━━ Data under study ━━
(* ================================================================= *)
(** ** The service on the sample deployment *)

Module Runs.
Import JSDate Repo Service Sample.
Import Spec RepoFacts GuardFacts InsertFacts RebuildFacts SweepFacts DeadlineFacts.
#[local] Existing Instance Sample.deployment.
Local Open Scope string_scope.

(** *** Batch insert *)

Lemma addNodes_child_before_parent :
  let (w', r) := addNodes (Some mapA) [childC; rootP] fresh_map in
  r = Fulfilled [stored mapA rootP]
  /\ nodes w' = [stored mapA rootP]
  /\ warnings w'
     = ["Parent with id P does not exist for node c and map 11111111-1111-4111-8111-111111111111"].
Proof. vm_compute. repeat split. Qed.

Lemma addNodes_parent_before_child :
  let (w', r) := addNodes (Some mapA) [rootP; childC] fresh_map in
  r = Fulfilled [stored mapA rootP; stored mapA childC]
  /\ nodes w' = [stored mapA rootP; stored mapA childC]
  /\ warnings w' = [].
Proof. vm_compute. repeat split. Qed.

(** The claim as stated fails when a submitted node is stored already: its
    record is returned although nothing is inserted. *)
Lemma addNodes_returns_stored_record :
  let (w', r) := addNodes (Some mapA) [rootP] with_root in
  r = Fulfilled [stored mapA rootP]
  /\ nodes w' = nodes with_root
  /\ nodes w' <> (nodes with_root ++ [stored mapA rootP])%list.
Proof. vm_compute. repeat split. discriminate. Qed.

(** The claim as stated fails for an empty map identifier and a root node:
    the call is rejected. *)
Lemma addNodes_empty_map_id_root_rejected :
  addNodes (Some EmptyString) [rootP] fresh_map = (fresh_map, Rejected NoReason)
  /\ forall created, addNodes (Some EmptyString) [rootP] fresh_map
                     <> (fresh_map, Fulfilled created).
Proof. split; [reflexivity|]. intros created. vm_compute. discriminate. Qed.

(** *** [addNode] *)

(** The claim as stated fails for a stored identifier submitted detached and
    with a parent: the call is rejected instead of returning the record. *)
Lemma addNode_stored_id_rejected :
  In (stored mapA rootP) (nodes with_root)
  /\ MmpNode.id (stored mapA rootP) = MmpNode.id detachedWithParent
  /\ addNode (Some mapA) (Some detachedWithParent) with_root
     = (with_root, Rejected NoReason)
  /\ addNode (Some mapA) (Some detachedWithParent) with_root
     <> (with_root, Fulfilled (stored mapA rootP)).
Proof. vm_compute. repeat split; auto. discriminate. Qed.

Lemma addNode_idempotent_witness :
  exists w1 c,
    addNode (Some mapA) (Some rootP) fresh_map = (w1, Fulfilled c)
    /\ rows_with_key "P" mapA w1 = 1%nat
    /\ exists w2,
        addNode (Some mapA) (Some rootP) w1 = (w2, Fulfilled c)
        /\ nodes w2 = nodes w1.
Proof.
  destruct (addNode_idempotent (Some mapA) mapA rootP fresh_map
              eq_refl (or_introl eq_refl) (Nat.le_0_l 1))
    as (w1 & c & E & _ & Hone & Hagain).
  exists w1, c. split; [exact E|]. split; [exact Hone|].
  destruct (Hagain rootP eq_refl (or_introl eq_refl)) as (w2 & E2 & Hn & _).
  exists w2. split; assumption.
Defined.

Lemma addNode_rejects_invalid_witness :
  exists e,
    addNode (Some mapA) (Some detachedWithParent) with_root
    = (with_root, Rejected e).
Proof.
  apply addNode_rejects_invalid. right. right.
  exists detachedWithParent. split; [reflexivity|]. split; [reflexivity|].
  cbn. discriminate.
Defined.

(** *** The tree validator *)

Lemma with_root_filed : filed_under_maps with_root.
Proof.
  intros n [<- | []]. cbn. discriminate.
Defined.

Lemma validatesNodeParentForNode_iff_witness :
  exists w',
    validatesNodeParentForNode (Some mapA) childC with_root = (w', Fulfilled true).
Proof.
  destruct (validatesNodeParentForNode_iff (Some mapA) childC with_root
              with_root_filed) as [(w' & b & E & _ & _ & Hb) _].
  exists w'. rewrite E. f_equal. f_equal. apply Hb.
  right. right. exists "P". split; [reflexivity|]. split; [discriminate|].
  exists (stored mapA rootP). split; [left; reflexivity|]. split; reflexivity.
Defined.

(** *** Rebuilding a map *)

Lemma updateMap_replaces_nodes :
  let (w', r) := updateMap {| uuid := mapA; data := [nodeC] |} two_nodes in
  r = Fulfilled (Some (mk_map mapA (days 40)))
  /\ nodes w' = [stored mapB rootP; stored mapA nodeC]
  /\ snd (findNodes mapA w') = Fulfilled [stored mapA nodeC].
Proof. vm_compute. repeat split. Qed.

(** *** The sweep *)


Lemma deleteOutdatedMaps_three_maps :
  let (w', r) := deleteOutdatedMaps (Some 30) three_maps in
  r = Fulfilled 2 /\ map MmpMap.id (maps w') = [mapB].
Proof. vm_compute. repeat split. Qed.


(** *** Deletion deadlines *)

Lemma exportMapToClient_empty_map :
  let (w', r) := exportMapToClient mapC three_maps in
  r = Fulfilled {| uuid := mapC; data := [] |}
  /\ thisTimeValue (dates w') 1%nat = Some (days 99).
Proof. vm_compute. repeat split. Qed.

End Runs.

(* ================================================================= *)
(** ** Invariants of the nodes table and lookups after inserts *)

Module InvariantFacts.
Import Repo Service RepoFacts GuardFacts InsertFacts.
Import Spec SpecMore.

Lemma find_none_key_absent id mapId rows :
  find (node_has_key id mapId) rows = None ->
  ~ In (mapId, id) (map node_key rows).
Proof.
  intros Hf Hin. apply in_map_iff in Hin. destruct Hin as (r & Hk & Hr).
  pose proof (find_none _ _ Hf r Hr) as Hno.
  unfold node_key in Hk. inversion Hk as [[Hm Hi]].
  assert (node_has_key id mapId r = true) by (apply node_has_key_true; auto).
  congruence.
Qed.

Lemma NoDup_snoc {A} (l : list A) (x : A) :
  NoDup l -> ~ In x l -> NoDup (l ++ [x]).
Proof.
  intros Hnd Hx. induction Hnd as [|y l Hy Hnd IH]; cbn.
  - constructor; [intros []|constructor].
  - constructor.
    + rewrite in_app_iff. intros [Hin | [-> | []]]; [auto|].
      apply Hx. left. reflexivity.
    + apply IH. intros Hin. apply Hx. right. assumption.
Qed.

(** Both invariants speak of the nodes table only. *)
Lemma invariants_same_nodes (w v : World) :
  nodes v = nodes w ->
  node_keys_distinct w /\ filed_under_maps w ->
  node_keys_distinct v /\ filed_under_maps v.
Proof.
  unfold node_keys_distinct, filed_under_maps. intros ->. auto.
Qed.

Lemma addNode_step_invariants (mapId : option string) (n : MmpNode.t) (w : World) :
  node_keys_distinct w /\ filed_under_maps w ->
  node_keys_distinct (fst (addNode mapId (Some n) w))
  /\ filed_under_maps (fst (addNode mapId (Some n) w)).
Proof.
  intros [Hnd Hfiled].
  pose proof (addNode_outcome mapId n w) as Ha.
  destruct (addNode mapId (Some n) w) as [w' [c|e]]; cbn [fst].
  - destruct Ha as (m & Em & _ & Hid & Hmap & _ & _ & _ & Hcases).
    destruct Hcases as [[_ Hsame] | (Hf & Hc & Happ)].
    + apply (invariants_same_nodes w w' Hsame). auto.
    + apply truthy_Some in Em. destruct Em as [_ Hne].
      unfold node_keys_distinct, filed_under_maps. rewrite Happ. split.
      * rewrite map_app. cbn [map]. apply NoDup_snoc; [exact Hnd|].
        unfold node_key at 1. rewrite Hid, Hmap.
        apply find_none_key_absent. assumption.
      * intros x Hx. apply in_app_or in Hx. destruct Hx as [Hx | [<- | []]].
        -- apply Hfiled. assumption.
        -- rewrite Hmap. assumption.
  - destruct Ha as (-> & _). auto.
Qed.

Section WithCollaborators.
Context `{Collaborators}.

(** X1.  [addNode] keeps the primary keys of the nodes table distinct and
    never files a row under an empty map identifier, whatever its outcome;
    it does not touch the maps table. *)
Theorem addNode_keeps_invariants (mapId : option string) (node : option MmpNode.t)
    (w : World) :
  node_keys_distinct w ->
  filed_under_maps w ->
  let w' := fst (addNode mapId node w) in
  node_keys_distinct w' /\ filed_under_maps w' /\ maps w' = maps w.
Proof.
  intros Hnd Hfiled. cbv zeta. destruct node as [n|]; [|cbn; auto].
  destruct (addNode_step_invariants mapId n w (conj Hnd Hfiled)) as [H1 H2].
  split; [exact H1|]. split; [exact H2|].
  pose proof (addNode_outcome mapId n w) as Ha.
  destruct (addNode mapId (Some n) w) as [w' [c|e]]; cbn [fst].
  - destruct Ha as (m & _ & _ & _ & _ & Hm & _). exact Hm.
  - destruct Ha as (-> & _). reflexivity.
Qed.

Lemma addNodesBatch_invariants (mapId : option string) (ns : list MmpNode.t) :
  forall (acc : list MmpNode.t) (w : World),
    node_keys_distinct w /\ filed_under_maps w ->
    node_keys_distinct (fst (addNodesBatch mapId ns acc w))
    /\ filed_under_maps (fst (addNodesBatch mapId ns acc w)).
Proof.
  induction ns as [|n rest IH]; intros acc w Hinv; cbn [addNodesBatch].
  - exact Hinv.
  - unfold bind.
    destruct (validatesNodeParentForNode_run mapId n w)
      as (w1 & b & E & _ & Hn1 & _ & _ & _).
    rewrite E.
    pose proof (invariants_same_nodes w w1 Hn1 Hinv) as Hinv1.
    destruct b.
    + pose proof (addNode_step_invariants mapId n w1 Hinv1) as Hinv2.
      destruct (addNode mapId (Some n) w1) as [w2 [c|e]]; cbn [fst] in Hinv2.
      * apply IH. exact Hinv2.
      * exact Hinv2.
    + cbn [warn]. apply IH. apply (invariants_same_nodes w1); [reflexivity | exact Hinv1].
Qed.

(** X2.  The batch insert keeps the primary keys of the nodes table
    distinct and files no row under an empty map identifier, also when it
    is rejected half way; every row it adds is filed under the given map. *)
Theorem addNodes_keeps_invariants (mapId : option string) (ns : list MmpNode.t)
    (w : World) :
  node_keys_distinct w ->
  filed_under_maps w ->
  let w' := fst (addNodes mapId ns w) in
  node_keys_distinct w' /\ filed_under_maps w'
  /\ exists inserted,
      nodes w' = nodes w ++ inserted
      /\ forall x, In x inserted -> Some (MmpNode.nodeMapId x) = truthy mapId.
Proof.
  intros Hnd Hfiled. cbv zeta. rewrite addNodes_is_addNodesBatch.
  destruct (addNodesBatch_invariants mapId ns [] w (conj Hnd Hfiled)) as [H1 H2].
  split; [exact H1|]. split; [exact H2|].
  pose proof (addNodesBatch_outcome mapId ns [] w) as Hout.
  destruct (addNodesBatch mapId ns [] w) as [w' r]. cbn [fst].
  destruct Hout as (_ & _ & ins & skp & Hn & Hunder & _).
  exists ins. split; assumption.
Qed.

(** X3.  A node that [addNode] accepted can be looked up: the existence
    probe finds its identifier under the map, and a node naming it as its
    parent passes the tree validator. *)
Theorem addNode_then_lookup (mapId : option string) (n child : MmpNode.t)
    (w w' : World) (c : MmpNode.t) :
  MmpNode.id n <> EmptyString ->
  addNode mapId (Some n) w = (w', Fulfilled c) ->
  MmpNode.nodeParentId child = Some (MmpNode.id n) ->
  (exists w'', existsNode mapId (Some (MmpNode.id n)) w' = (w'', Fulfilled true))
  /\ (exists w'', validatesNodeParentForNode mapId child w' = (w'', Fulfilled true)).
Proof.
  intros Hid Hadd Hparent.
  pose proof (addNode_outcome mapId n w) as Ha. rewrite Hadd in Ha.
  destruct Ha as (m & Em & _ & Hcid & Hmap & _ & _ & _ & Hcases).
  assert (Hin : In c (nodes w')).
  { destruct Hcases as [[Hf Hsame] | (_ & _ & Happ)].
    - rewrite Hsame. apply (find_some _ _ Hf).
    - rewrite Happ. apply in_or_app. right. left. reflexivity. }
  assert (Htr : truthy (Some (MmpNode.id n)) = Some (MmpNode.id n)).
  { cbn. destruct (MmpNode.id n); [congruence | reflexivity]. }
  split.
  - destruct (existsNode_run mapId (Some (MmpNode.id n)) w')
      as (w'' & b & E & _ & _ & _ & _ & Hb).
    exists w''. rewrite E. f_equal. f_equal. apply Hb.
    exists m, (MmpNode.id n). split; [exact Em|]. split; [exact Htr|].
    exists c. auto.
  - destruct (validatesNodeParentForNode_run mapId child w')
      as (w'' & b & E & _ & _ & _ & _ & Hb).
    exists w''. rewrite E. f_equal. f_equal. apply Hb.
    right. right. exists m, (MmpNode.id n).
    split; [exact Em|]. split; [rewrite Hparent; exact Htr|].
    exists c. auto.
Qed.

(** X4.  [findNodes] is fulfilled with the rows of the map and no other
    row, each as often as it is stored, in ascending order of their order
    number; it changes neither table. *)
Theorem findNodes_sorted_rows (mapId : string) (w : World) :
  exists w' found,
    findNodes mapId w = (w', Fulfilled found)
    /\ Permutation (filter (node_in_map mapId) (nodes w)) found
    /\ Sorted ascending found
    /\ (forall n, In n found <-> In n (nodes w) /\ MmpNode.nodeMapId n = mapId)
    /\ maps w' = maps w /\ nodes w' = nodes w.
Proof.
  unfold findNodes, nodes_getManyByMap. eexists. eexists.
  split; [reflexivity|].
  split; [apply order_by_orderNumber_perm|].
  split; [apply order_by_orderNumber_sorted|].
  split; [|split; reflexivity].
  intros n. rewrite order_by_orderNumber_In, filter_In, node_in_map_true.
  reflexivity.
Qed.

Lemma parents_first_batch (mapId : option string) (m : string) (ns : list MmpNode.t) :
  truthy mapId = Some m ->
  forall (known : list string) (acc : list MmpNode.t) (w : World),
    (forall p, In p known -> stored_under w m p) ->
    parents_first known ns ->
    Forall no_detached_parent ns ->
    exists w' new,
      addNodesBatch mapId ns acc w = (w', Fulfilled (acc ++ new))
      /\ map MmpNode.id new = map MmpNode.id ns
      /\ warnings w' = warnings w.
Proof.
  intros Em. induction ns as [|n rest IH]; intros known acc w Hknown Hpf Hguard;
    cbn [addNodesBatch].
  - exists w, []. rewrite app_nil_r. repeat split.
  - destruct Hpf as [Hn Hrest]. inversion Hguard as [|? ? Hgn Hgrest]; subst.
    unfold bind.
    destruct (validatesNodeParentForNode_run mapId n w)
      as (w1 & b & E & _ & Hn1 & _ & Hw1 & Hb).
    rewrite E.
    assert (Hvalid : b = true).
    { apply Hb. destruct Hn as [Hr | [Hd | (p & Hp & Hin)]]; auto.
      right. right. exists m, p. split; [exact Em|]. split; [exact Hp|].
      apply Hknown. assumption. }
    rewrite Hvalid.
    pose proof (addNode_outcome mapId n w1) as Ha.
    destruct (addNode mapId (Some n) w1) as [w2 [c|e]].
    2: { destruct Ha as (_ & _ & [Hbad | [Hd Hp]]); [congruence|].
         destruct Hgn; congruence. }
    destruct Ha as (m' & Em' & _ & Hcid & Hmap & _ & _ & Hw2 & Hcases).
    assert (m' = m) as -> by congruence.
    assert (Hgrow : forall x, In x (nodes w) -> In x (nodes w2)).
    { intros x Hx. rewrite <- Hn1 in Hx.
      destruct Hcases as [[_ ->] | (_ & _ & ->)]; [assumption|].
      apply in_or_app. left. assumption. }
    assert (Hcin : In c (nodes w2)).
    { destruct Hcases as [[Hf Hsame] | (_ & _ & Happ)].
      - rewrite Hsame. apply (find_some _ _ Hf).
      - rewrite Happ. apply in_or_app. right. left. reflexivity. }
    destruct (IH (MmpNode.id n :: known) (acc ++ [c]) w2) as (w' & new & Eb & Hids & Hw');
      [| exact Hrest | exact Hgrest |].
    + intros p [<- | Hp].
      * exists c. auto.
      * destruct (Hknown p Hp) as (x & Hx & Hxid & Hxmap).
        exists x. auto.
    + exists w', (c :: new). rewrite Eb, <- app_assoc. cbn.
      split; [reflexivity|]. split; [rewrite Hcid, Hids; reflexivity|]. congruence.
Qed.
━━━
━━ Data under study ━━
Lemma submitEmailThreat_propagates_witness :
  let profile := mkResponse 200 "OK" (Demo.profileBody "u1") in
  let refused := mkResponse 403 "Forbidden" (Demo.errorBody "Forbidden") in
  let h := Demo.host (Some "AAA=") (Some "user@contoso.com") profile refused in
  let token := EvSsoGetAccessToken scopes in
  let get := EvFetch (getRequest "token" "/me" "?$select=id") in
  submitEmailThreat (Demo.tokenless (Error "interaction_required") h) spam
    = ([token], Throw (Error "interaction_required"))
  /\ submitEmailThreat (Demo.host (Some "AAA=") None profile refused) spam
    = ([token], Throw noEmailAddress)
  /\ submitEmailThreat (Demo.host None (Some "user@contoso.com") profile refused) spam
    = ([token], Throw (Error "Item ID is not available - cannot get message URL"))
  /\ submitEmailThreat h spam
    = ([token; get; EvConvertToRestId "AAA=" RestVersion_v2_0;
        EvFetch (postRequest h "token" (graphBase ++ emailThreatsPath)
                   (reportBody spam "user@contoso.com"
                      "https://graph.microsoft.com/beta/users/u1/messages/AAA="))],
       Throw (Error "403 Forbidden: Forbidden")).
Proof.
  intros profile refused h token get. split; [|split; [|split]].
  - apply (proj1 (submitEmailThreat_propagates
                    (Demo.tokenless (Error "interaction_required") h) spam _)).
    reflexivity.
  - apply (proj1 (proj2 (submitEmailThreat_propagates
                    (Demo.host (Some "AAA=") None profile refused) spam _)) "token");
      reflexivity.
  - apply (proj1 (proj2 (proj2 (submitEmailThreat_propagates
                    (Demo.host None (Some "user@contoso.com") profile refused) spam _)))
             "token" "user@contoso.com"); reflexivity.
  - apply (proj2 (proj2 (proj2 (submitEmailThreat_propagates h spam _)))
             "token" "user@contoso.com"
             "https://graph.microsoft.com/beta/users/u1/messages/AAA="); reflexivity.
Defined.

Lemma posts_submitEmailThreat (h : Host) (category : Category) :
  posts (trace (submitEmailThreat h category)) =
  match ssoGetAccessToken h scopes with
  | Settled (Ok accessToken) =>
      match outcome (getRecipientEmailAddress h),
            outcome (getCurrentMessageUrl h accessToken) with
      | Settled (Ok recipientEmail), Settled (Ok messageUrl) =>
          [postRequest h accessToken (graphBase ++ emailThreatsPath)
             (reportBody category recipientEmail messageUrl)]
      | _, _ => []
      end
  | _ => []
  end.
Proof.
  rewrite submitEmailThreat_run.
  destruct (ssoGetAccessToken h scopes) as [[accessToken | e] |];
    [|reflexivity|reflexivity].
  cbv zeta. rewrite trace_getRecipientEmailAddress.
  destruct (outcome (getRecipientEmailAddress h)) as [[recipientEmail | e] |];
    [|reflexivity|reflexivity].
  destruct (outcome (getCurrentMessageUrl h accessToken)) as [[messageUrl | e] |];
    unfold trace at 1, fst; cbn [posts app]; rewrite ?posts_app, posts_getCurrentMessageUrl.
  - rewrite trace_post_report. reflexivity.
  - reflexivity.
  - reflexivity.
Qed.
━━━
* **What is being asked**: If a line in the data contains the string "profile", count it, then give the total and nothing else.

* **Response**: 7